Copying an array of objects into another array in javascript

自古美人都是妖i 提交于 2019-11-28 04:28:40

If the destination array doesn't exist yet...

...you can use slice() or concat(). slice() is probably more idiomatic (you'll also see slice(0), but the default is 0, so...):

var destinationArray = sourceArray.slice(); // Probably more idiomatic
// or
var destinationArray = sourceArray.concat();

As of ES2015 (aka ES6), there's also Array.from, which creates a new array from any array-like thing (including an actual array):

var destinationArray = Array.from(sourceArray);

(Array.from can be shimmed/polyfilled for older JavaScript engines.)

Also as of ES2015, you can use iterable spread notation and an array literal with any iterable (including an array):

var destinationArray = [...sourceArray];

After that, both arrays will have the same contents. Changing one array will not change the other.
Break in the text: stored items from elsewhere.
(** * musicality: notes, scales and transposition (src/music/music.py)

    A shallow embedding of the note/scale algebra of [music.py] and of the
    constants of [notes.py].  Python integers are [Z]; lists are [list];
    a raised exception is the [Raise] branch of [result]; the dict returned
    by [Scale.get_transpose] is an insertion-ordered association list whose
    keys are matched the way CPython matches them: same hash, then [==].
    The document classes of [musicxml/notes.py] and [TransposerHelper], the
    caller of the scale algebra, follow the music classes. *)

From Stdlib Require Import ZArith String List Bool Lia SpecFloat.
Import ListNotations.
Open Scope Z_scope.

(** ** Exceptions *)

Inductive exn : Type :=
| ValueError (msg : string)
| IndexError
| ZeroDivisionError.

Inductive result (T : Type) : Type :=
| Ok (v : T)
| Raise (e : exn).

Arguments Ok {T} v.
Arguments Raise {T} e.

Definition bind {T U : Type} (m : result T) (k : T -> result U) : result U :=
  match m with
  | Ok v => k v
  | Raise e => Raise e
  end.

Notation "x <- m ;; k" := (bind m (fun x => k))
  (at level 61, m at next level, right associativity).

Definition raises {T : Type} (m : result T) : Prop := exists e, m = Raise e.
Definition returns {T : Type} (m : result T) : Prop := exists v, m = Ok v.

(** A list comprehension [[f x for x in xs]] whose body may raise. *)
Fixpoint comprehension {T U : Type} (f : T -> result U) (xs : list T)
  : result (list U) :=
  match xs with
  | [] => Ok []
  | x :: xs' => y <- f x ;; ys <- comprehension f xs' ;; Ok (y :: ys)
  end.

(** A [for x in xs: body] loop over a state that may raise. *)
Fixpoint for_loop {S T : Type} (xs : list T) (body : S -> T -> result S)
  (s : S) : result S :=
  match xs with
  | [] => Ok s
  | x :: xs' => s' <- body s x ;; for_loop xs' body s'
  end.

(** [range(lo, hi)] *)
Definition range (lo hi : Z) : list Z :=
  map (fun i => lo + Z.of_nat i) (seq 0 (Z.to_nat (hi - lo))).

(** [xs[i]] for a non-negative or negative index. *)
Definition getitem {T : Type} (xs : list T) (i : Z) : result T :=
  let n := Z.of_nat (length xs) in
  let j := if i <? 0 then i + n else i in
  if (j <? 0) || (n <=? j) then Raise IndexError
  else match nth_error xs (Z.to_nat j) with
       | Some v => Ok v
       | None => Raise IndexError
       end.

(** [xs[:k]] *)
Definition slice_to {T : Type} (xs : list T) (k : Z) : list T :=
  let n := Z.of_nat (length xs) in
  let j := if k <? 0 then Z.max 0 (k + n) else k in
  firstn (Z.to_nat j) xs.

(** [sum(xs)] *)
Definition sum (xs : list Z) : Z := fold_left Z.add xs 0.

(** [a % b] *)
Definition py_mod (a b : Z) : result Z :=
  if b =? 0 then Raise ZeroDivisionError else Ok (a mod b).

Definition NOTES_IN_SCALE : Z := 7.
Definition NOTES_IN_OCTAVE : Z := 12.

(** ** The enumerations *)

Module NoteName.
Inductive t : Type := A | B | C | D | E | F | G.

Definition value (n : t) : Z :=
  match n with
  | A => 1 | B => 2 | C => 3 | D => 4 | E => 5 | F => 6 | G => 7
  end.

(** [NoteName(v)]: the member whose value is [v]. *)
Definition of_value (v : Z) : result t :=
  match v with
  | 1 => Ok A | 2 => Ok B | 3 => Ok C | 4 => Ok D
  | 5 => Ok E | 6 => Ok F | 7 => Ok G
  | _ => Raise (ValueError "not a valid NoteName")
  end.

Definition eqb (x y : t) : bool := value x =? value y.


Definition repr (n : t) : string :=
  match n with
  | A => "A" | B => "B" | C => "C" | D => "D"
  | E => "E" | F => "F" | G => "G"
  end.
End NoteName.

Module NoteAccidental.
Inductive t : Type := FLAT | NATURAL | SHARP | DOUBLE_SHARP.

Definition value (a : t) : string :=
  match a with
  | FLAT => "flat"
  | NATURAL => "natural"
  | SHARP => "sharp"
  | DOUBLE_SHARP => "double-sharp"
  end.

Definition eqb (x y : t) : bool :=
  match x, y with
  | FLAT, FLAT | NATURAL, NATURAL | SHARP, SHARP
  | DOUBLE_SHARP, DOUBLE_SHARP => true
  | _, _ => false
  end.


Definition repr (a : t) : string :=
  match a with
  | FLAT => "b"
  | NATURAL => EmptyString
  | SHARP => "#"
  | DOUBLE_SHARP => "x"
  end.
End NoteAccidental.

Module NoteType.
Inductive t : Type := WHOLE | HALF | QUARTER | EIGHTH | SIXTEENTH.

End NoteType.

Module ScaleType.
Inductive t : Type := IONIAN | AEOLIAN.

Definition value (s : t) : Z :=
  match s with
  | IONIAN => 1
  | AEOLIAN => 2
  end.

Definition eqb (x y : t) : bool := value x =? value y.

End ScaleType.

(** ** Note *)

Record Note : Type := mkNote
  { note_name : NoteName.t;
    accidental : NoteAccidental.t;
    note_type : option NoteType.t }.

(** [Note(note_name, accidental=NATURAL, note_type=None)]; an omitted
    argument is [None]. *)
Definition Note__init__ (name : NoteName.t)
  (acc : option NoteAccidental.t) (ty : option NoteType.t) : Note :=
  {| note_name := name;
     accidental := match acc with
                   | Some a => a
                   | None => NoteAccidental.NATURAL
                   end;
     note_type := ty |}.

(** The two-argument call [Note(name, acc)] used all over the source. *)
Definition Note2 (name : NoteName.t) (acc : NoteAccidental.t) : Note :=
  Note__init__ name (Some acc) None.

Definition get_next_note_name (self : Note) : result NoteName.t :=
  let v := NoteName.value (note_name self) in
  NoteName.of_value (if v <? 7 then v + 1 else 1).

(** The chain of [if self.accidental == ...] tests covers the four members
    of the enumeration, so the trailing [raise ValueError] is the branch of
    no member. *)
Definition get_root_note (self : Note) : result Note :=
  let v := NoteName.value (note_name self) in
  match accidental self with
  | NoteAccidental.NATURAL =>
      Ok (Note2 (note_name self) NoteAccidental.NATURAL)
  | NoteAccidental.FLAT =>
      nm <- NoteName.of_value (if 1 <? v then v - 1 else 7) ;;
      Ok (Note2 nm NoteAccidental.SHARP)
  | NoteAccidental.SHARP =>
      if existsb (NoteName.eqb (note_name self)) [NoteName.B; NoteName.E]
      then nm <- NoteName.of_value (if v <? 7 then v + 1 else 1) ;;
           Ok (Note2 nm NoteAccidental.NATURAL)
      else Ok (Note2 (note_name self) NoteAccidental.SHARP)
  | NoteAccidental.DOUBLE_SHARP =>
      nm <- NoteName.of_value (if v <? 7 then v + 1 else 1) ;;
      Ok (Note2 nm NoteAccidental.NATURAL)
  end.

(** [Note.__eq__] between two Notes. *)
Definition Note_eq (self other : Note) : result bool :=
  root_note <- get_root_note self ;;
  other_root_note <- get_root_note other ;;
  Ok (NoteName.eqb (note_name root_note) (note_name other_root_note)
      && NoteAccidental.eqb (accidental root_note)
           (accidental other_root_note)).

(** The tuple that [Note.__hash__] hands to the built-in [hash]. *)
Definition Note_hash_args (self : Note) : NoteName.t * NoteAccidental.t :=
  (note_name self, accidental self).

Definition copy (self : Note) : Note :=
  Note2 (note_name self) (accidental self).

Definition Note_repr (self : Note) : string :=
  String.append (NoteName.repr (note_name self))
    (NoteAccidental.repr (accidental self)).

(** ** NoteOrdering *)

Module NoteOrdering.
Import NoteName NoteAccidental.

Definition get_alphabet_ordering : list Note :=
  [ Note2 A NATURAL; Note2 A SHARP; Note2 B NATURAL; Note2 C NATURAL;
    Note2 C SHARP; Note2 D NATURAL; Note2 D SHARP; Note2 E NATURAL;
    Note2 F NATURAL; Note2 F SHARP; Note2 G NATURAL; Note2 G SHARP ].

Definition get_default_order : list Note :=
  [ Note2 C NATURAL; Note2 C SHARP; Note2 D FLAT; Note2 D NATURAL;
    Note2 D SHARP; Note2 E FLAT; Note2 E NATURAL; Note2 F NATURAL;
    Note2 F SHARP; Note2 G FLAT; Note2 G NATURAL; Note2 G SHARP;
    Note2 A FLAT; Note2 A NATURAL; Note2 A SHARP; Note2 B FLAT;
    Note2 B NATURAL ].
End NoteOrdering.

(** [order.index(x)]: position of the first element that [==] x; when there
    is none, ValueError with the message [repr(x) + " is not in list"]. *)
Fixpoint list_index (order : list Note) (x : Note) : result Z :=
  match order with
  | [] => Raise (ValueError (String.append (Note_repr x) " is not in list"))
  | y :: rest =>
      b <- Note_eq y x ;;
      if b then Ok 0 else i <- list_index rest x ;; Ok (i + 1)
  end.

Definition ordering_or_default (ordering : option (list Note)) : list Note :=
  match ordering with
  | None => NoteOrdering.get_alphabet_ordering
  | Some o => o
  end.

Definition get_note_n_steps_away (self : Note) (n : Z)
  (ordering : option (list Note)) : result Note :=
  let order := ordering_or_default ordering in
  root_note <- get_root_note self ;;
  root_note_index <- list_index order root_note ;;
  new_note_index <- py_mod (root_note_index + n) (Z.of_nat (length order)) ;;
  getitem order new_note_index.

Definition get_steps_from (self other_note : Note)
  (ordering : option (list Note)) : result Z :=
  let order := ordering_or_default ordering in
  root_note <- get_root_note self ;;
  other_root_note <- get_root_note other_note ;;
  i_other <- list_index order other_root_note ;;
  i_self <- list_index order root_note ;;
  py_mod (i_other - i_self) (Z.of_nat (length order)).

(** ** Scale *)

Record Scale : Type := mkScale
  { start_note : Note;
    scale_type : ScaleType.t }.

(** [Scale(start_note, scale_type=IONIAN)] *)
Definition Scale__init__ (start : Note) (ty : option ScaleType.t) : Scale :=
  {| start_note := start;
     scale_type := match ty with
                   | Some t => t
                   | None => ScaleType.IONIAN
                   end |}.

(** Both members of [ScaleType] are covered, so [raise ValueError] is the
    branch of no member. *)
Definition get_scale_formula (self : Scale) : list Z :=
  match scale_type self with
  | ScaleType.IONIAN => [0; 2; 2; 1; 2; 2; 2]
  | ScaleType.AEOLIAN => [0; 2; 1; 2; 2; 1; 2]
  end.

Definition get_scale_formula_cum_sum (self : Scale) : list Z :=
  map (fun i => sum (slice_to (get_scale_formula self) (i + 1)))
      (range 0 NOTES_IN_SCALE).

Definition get_scale_note_ordering (self : Scale) : result (list Note) :=
  comprehension (fun step => get_note_n_steps_away (start_note self) step None)
    (range 0 NOTES_IN_OCTAVE).

Definition get_basic_scale (self : Scale) : result (list Note) :=
  comprehension (fun step => get_note_n_steps_away (start_note self) step None)
    (get_scale_formula_cum_sum self).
Naturally, if an array entry is an object, the entry for that object in both arrays will point to the same object; this isn't a "deep" copy.

If the destination array exists...

...and you want to append the contents of the source array to it, you can use push:

destinationArray.push.apply(destinationArray, sourceArray);

That works by calling push on the destination array using the apply feature of JavaScript functions, which lets you specify the arguments for the function call as an array. push will push as many elements as it has arguments, so it ends up copying the elements from the source array to the destination array.

In ES2015 and later, you can make that cleaner with iterable spread notation (...):

destinationArray.push(...sourceArray);

Note that in both cases, the call is limited by the JavaScript engine's maximum number of function arguments (as of this writing, that's at least in the thousands for all major engines [and not in the hundreds of thousands, at least not for Chrome's V8]).

Here's an ES5 version:

var source1, dest1, source2, dest2;

snippet.log("If dest doesn't exist yet:");
source1 = [1, 2, 3, 4];
dest1 = source1.slice(0);
snippet.log("[before change] source1 = " + source1.join(", "));
snippet.log("[before change] dest1 = " + dest1.join(", "));
source1[2] = "three";
dest1[3] = "four";
snippet.log("[after change] source1 = " + source1.join(", "));
snippet.log("[after change] dest1 = " + dest1.join(", "));

snippet.log("If dest already exists and we're just appending:");
source2 = [1, 2, 3, 4];
dest2 = ['a', 'b', 'c', 'd'];
snippet.log("[before append] source2 = " + source2.join(", "));
snippet.log("[before append] dest2 = " + dest2.join(", "));
dest2.push.apply(dest2, source2);
snippet.log("[before change] source2 = " + source2.join(", "));
snippet.log("[before change] dest2 = " + dest2.join(", "));
source2[2] = "three";
dest2[7] = "four";
snippet.log("[after change] source2 = " + source2.join(", "));
snippet.log("[after change] dest2 = " + dest2.join(", "));
<!-- Script provides the `snippet` object, see http://meta.stackexchange.com/a/242144/134069 -->
<script src="//tjcrowder.github.io/simple-snippets-console/snippet.js"></script>

Easy way to get this working is using:

var cloneArray = JSON.parse(JSON.stringify(originalArray));

I have issues with getting arr.concat() or arr.splice(0) to give a deep copy. Above snippet works perfectly.

A great way for cloning an array is with an array literal and the spread operator. This is made possible by ES2015.

let objArray = [{name:'first'}, {name:'second'}, {name:'third'}, {name:'fourth'}];

let clonedArr = [...objArray];

console.log(clonedArr) // [Object, Object, Object, Object]

You can find this copy option in MDN's documentation for spread operators https://developer.mozilla.org/en-US/docs/Web/JavaScript/Reference/Operators/Spread_operator#Copy_an_array

It is also an Airbnb's best practice. https://github.com/airbnb/javascript#es6-array-spreads

Note: Typically the spread operators in ES2015 goes one level deep while copying an array. Therefore, they are unsuitable for copying multidimensional arrays.

var clonedArray = array.concat();

If you want to keep reference:

Array.prototype.push.apply(destinationArray, sourceArray);

Tran Vu Dang Khoa

There are two important notes.

  1. Using array.concat() does not work using Angular 1.4.4 and jQuery 3.2.1 (this is my environment).
  2. The array.slice(0) is an object. So if you do something like newArray1 = oldArray.slice(0); newArray2 = oldArray.slice(0), the two new arrays will reference to just 1 array and changing one will affect the other.

Alternatively, using newArray1 = JSON.parse(JSON.stringify(old array)) will only copy the value, thus it creates a new array each time.

I suggest using concat() if you are using nodeJS. In all other cases, I have found that slice(0) works fine.